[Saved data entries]
+---+
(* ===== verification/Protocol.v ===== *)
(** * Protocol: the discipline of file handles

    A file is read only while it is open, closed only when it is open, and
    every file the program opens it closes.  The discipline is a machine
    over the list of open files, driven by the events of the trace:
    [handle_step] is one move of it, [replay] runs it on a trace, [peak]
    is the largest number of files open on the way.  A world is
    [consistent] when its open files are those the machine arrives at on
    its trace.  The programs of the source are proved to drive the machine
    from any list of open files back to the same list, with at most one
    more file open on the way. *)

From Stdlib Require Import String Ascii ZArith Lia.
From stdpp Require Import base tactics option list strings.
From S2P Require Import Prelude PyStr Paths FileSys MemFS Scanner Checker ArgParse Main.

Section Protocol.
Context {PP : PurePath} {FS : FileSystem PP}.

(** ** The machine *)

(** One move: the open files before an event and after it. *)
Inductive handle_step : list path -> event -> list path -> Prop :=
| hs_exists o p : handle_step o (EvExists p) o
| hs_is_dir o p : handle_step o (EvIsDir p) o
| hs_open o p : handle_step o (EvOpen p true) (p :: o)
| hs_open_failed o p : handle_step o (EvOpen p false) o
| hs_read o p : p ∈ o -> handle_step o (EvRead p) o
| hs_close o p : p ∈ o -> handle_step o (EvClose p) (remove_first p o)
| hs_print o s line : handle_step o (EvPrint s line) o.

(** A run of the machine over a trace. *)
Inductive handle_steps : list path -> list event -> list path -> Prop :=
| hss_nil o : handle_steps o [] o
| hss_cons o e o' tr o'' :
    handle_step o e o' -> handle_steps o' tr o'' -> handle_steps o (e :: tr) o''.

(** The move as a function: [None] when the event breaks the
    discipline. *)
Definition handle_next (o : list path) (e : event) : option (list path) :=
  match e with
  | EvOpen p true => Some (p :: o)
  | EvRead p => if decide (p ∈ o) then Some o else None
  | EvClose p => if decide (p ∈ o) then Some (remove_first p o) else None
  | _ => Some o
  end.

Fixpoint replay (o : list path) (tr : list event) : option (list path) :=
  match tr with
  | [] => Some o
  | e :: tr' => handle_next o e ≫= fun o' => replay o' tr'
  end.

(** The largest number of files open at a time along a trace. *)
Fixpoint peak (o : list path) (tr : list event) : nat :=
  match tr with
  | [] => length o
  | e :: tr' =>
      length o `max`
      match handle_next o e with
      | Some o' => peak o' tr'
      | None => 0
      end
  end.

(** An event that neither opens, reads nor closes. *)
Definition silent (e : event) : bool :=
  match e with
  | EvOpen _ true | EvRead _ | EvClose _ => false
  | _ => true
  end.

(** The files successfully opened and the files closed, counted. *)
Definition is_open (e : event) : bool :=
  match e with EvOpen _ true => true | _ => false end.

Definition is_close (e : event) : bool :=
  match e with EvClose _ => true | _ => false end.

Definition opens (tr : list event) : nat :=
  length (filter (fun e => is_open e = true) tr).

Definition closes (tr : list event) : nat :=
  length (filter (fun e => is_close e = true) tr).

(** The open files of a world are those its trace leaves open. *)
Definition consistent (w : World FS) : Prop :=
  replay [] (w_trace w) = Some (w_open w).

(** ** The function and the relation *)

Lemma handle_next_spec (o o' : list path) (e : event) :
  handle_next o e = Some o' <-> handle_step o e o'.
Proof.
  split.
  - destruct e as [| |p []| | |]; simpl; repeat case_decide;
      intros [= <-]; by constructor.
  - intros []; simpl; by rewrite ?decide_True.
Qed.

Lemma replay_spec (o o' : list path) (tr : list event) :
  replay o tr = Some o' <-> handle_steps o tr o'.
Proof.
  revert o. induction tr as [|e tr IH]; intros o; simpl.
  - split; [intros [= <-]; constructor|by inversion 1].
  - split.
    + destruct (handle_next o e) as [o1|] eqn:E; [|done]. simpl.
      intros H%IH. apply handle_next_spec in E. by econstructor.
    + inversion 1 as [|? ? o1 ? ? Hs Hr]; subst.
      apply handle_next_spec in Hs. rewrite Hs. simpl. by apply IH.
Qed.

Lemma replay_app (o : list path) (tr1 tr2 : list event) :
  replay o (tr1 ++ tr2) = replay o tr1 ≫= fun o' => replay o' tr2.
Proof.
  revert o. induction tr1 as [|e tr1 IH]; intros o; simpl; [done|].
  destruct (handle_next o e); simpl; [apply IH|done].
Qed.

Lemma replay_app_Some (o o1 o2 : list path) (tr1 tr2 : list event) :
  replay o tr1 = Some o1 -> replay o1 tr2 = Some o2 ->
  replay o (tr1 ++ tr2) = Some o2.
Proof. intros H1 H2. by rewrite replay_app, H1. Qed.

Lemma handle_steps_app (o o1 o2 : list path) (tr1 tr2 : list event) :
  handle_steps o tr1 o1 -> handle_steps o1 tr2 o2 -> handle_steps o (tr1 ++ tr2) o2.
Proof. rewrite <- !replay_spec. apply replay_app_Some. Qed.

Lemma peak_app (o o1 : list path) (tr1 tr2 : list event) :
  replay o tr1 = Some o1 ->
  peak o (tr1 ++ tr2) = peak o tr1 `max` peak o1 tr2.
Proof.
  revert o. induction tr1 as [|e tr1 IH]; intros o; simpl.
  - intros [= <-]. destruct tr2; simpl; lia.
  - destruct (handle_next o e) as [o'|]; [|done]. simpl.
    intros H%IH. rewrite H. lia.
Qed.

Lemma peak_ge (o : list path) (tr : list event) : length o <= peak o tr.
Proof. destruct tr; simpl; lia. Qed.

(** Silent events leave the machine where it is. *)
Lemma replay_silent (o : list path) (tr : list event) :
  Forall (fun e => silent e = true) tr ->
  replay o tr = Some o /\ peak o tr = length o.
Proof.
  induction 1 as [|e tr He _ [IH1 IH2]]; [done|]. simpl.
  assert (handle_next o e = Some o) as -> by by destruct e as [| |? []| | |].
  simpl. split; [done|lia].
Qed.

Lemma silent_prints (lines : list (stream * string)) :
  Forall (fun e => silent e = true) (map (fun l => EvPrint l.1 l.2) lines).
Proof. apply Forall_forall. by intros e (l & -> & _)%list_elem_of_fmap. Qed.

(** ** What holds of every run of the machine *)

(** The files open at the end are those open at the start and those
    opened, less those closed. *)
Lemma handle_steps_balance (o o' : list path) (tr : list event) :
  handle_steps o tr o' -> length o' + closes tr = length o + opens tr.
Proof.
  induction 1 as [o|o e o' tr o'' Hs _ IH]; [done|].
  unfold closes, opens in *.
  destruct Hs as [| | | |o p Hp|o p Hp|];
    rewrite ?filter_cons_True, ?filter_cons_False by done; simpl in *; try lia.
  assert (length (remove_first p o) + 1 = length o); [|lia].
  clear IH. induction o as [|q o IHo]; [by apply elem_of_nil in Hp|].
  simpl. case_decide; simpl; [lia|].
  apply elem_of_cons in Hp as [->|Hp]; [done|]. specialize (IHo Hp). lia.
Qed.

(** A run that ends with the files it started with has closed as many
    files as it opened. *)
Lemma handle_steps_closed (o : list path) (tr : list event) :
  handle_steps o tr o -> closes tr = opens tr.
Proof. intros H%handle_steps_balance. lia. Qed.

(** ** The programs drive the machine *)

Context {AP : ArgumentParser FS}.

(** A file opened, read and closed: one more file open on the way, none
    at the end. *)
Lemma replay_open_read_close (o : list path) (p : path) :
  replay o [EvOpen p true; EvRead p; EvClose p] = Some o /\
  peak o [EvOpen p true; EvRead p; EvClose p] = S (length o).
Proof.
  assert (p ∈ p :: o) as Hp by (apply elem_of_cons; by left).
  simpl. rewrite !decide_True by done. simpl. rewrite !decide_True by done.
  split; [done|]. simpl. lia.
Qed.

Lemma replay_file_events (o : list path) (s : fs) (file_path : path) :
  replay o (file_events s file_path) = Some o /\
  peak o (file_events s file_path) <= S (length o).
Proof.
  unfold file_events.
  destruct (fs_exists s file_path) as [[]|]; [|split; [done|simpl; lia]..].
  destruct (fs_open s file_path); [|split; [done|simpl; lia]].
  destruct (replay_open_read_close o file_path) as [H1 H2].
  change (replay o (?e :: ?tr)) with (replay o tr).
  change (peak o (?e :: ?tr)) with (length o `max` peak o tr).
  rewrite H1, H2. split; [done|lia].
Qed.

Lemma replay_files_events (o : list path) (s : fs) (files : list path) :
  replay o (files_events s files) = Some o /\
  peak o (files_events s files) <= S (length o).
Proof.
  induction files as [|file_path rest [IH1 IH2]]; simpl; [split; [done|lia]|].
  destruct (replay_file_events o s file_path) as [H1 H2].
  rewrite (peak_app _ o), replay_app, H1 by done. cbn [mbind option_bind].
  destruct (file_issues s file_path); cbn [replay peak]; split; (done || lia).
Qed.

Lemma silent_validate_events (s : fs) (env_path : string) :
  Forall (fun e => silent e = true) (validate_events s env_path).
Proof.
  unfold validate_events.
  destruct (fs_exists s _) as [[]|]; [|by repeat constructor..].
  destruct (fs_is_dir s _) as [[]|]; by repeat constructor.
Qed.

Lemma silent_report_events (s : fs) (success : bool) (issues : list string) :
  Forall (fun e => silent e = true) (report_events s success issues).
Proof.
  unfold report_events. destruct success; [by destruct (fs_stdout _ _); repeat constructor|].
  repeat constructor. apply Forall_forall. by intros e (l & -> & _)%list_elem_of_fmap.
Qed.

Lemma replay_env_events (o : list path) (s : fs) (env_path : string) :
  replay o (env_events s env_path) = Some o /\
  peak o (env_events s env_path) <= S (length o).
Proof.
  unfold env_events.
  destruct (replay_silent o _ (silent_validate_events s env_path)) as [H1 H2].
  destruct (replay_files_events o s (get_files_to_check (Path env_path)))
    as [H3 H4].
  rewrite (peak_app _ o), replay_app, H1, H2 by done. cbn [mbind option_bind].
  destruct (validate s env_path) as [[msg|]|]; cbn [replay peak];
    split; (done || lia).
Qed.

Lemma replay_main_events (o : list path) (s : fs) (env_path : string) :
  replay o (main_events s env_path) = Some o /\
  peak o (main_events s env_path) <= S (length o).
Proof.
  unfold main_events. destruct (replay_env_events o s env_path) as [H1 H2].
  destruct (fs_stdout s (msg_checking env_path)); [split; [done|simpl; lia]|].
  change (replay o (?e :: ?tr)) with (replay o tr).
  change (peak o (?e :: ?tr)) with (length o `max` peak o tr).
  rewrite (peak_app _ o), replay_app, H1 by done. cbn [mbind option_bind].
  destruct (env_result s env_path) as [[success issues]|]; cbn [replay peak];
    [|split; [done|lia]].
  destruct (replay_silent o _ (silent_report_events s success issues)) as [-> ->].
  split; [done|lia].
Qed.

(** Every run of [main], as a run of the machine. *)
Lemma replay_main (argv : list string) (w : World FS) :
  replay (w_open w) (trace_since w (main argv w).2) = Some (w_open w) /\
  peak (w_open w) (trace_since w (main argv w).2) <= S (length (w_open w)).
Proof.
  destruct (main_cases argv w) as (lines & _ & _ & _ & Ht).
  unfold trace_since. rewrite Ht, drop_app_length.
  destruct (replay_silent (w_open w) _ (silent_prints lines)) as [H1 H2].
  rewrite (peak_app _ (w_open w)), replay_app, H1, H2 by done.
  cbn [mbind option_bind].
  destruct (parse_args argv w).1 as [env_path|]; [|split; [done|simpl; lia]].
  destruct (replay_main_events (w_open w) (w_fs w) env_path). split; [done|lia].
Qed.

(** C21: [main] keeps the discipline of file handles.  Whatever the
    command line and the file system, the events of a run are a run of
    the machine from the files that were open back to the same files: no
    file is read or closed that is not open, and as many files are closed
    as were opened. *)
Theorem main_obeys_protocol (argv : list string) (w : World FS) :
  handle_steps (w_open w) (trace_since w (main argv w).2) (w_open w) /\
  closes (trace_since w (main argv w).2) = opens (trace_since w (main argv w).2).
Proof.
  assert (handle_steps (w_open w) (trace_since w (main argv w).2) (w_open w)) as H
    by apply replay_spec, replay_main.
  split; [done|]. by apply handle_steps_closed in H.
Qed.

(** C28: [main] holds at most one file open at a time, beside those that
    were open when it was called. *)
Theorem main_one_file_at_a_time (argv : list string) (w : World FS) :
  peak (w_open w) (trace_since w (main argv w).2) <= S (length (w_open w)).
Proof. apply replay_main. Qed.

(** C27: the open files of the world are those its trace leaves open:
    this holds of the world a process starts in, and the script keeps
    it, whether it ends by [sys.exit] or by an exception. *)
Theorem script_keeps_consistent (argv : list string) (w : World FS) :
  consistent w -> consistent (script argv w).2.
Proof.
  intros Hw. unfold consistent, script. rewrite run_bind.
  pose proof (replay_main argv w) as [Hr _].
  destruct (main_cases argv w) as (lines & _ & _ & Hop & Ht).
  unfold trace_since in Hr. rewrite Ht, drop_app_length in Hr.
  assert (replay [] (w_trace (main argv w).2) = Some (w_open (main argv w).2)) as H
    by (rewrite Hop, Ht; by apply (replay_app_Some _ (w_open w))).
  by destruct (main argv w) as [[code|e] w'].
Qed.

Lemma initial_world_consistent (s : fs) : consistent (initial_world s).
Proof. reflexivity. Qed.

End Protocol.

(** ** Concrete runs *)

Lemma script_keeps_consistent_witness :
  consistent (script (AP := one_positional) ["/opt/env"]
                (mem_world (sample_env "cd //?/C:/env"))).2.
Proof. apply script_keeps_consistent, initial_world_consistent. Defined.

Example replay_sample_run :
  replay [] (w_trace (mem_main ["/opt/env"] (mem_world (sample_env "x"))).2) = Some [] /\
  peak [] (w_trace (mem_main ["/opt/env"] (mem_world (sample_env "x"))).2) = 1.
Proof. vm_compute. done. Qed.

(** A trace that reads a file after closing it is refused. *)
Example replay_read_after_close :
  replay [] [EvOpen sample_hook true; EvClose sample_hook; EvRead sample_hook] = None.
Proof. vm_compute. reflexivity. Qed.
+---+
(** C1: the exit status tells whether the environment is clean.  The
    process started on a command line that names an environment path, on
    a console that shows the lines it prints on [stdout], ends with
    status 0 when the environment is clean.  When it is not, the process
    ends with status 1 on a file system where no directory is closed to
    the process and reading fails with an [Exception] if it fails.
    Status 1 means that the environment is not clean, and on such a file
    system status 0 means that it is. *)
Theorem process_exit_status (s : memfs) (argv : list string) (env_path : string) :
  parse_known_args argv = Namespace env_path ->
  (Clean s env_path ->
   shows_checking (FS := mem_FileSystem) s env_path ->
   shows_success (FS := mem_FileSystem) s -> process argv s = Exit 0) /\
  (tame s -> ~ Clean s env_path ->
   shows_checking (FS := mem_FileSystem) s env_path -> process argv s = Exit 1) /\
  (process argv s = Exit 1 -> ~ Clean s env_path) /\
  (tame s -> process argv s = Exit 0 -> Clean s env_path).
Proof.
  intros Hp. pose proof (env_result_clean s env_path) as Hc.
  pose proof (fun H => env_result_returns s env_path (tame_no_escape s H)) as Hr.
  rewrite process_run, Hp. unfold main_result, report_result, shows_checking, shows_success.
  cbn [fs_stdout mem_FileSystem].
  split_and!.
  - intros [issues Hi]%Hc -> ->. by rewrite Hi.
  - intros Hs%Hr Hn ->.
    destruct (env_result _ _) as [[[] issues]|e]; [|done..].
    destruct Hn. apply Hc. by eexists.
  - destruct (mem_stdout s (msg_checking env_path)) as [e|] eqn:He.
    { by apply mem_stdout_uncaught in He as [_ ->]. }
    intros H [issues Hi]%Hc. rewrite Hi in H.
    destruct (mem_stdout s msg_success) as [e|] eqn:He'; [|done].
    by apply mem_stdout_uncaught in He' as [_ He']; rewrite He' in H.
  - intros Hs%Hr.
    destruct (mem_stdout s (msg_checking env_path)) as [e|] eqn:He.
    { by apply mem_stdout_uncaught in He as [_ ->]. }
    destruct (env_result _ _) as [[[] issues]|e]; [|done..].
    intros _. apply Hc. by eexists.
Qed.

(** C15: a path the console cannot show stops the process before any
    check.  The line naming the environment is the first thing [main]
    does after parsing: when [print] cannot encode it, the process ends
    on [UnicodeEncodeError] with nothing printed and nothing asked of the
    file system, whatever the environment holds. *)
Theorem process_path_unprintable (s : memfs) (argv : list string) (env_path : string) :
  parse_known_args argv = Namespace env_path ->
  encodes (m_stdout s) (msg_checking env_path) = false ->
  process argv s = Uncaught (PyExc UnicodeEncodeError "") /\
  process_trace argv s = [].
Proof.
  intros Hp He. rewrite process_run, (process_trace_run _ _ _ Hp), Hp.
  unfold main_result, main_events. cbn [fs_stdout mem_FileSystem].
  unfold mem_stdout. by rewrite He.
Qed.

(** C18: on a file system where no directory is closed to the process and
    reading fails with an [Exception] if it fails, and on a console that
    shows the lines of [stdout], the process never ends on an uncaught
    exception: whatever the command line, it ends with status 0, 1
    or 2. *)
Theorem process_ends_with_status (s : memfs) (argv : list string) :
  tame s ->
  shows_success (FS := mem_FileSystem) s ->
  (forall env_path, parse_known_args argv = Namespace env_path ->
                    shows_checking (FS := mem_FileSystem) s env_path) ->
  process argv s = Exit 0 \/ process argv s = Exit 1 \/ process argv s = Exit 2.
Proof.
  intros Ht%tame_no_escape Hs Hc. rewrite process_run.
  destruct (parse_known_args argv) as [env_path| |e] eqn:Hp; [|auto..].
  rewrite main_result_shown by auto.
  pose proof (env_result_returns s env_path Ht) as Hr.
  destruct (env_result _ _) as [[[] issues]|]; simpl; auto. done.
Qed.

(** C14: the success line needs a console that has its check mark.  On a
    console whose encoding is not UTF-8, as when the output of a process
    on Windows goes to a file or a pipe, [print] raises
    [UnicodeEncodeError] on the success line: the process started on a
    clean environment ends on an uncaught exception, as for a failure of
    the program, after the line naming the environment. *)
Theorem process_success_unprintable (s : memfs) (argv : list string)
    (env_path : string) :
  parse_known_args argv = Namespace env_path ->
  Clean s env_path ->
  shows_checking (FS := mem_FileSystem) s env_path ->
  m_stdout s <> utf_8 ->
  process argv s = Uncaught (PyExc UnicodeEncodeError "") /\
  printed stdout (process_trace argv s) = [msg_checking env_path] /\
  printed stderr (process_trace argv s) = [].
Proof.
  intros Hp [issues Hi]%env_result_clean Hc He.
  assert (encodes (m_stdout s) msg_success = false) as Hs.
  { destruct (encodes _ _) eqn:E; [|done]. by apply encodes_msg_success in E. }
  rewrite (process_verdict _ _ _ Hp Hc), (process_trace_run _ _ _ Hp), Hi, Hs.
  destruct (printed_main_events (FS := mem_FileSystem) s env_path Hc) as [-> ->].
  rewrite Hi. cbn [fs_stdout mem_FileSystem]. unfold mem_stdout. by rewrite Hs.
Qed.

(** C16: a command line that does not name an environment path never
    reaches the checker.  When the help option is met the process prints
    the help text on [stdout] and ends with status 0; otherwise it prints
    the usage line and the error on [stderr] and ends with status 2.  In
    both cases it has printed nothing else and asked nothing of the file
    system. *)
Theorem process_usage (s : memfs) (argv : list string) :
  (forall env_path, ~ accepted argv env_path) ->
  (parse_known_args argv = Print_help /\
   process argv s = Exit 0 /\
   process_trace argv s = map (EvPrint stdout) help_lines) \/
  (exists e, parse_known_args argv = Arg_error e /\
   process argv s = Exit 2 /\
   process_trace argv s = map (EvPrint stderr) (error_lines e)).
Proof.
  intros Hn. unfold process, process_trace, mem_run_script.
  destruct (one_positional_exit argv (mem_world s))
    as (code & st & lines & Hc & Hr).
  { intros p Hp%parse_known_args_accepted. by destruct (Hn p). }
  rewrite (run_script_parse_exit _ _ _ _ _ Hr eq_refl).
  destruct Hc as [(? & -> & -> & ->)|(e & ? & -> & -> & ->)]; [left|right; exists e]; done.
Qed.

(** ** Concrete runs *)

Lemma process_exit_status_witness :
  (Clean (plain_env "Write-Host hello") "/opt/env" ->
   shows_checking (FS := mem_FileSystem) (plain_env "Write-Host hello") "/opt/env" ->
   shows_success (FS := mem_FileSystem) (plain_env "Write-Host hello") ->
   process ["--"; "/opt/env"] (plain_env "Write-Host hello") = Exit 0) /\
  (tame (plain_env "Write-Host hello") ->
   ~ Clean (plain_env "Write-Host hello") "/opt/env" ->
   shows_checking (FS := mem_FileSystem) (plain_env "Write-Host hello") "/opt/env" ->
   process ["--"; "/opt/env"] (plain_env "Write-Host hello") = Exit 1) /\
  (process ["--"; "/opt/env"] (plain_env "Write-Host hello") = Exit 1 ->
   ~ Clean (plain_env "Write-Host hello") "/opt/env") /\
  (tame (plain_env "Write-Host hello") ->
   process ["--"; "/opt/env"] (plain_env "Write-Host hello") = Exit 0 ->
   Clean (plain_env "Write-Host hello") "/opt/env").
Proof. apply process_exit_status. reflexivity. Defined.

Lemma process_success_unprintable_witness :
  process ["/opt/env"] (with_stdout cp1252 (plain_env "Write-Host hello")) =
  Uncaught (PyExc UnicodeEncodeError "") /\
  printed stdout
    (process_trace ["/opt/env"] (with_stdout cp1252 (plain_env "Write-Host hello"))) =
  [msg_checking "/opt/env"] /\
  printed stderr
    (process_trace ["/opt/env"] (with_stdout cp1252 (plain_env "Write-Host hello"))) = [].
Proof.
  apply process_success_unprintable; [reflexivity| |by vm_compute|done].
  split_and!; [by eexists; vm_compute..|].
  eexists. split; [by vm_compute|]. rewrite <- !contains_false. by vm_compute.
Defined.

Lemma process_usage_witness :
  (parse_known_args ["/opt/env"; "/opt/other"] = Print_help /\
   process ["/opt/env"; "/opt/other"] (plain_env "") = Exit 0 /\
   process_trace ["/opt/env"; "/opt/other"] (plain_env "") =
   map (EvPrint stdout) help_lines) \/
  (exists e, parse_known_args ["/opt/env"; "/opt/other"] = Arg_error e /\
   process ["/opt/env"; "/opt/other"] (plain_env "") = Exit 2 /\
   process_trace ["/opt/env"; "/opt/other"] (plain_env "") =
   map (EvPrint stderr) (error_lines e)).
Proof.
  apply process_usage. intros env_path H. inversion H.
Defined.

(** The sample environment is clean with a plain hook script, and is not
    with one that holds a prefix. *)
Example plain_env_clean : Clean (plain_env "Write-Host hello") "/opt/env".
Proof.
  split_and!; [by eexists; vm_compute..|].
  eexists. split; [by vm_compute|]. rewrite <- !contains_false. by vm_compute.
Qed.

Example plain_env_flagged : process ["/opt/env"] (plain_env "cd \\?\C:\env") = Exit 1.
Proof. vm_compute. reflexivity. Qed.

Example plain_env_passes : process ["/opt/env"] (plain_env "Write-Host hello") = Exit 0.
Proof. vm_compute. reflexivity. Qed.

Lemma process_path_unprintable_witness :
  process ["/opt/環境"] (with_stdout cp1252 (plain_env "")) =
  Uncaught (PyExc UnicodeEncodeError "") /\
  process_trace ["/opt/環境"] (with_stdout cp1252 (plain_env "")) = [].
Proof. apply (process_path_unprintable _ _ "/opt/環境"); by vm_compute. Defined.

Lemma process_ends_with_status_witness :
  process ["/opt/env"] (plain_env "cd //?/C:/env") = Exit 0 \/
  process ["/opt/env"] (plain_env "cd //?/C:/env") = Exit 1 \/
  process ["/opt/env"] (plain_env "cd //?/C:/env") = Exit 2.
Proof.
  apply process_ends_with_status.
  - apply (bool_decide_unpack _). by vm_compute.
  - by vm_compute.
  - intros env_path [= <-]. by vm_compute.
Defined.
+---+
Activity. There is a line with "Lemma silent_prints (lines" and a line with "replay o (file_events" above. Copy exactly those two lines and all lines between them, with nothing else.

Answer box.
Lemma silent_prints (lines : list (stream * string)) :
  Forall (fun e => silent e = true) (map (fun l => EvPrint l.1 l.2) lines).
Proof. apply Forall_forall. by intros e (l & -> & _)%list_elem_of_fmap. Qed.

(** ** What holds of every run of the machine *)

(** The files open at the end are those open at the start and those
    opened, less those closed. *)
Lemma handle_steps_balance (o o' : list path) (tr : list event) :
  handle_steps o tr o' -> length o' + closes tr = length o + opens tr.
Proof.
  induction 1 as [o|o e o' tr o'' Hs _ IH]; [done|].
  unfold closes, opens in *.
  destruct Hs as [| | | |o p Hp|o p Hp|];
    rewrite ?filter_cons_True, ?filter_cons_False by done; simpl in *; try lia.
  assert (length (remove_first p o) + 1 = length o); [|lia].
  clear IH. induction o as [|q o IHo]; [by apply elem_of_nil in Hp|].
  simpl. case_decide; simpl; [lia|].
  apply elem_of_cons in Hp as [->|Hp]; [done|]. specialize (IHo Hp). lia.
Qed.

(** A run that ends with the files it started with has closed as many
    files as it opened. *)
Lemma handle_steps_closed (o : list path) (tr : list event) :
  handle_steps o tr o -> closes tr = opens tr.
Proof. intros H%handle_steps_balance. lia. Qed.

(** ** The programs drive the machine *)

Context {AP : ArgumentParser FS}.

(** A file opened, read and closed: one more file open on the way, none
    at the end. *)
Lemma replay_open_read_close (o : list path) (p : path) :
  replay o [EvOpen p true; EvRead p; EvClose p] = Some o /\
  peak o [EvOpen p true; EvRead p; EvClose p] = S (length o).
Proof.
  assert (p ∈ p :: o) as Hp by (apply elem_of_cons; by left).
  simpl. rewrite !decide_True by done. simpl. rewrite !decide_True by done.
  split; [done|]. simpl. lia.
Qed.

Lemma replay_file_events (o : list path) (s : fs) (file_path : path) :
  replay o (file_events s file_path) = Some o /\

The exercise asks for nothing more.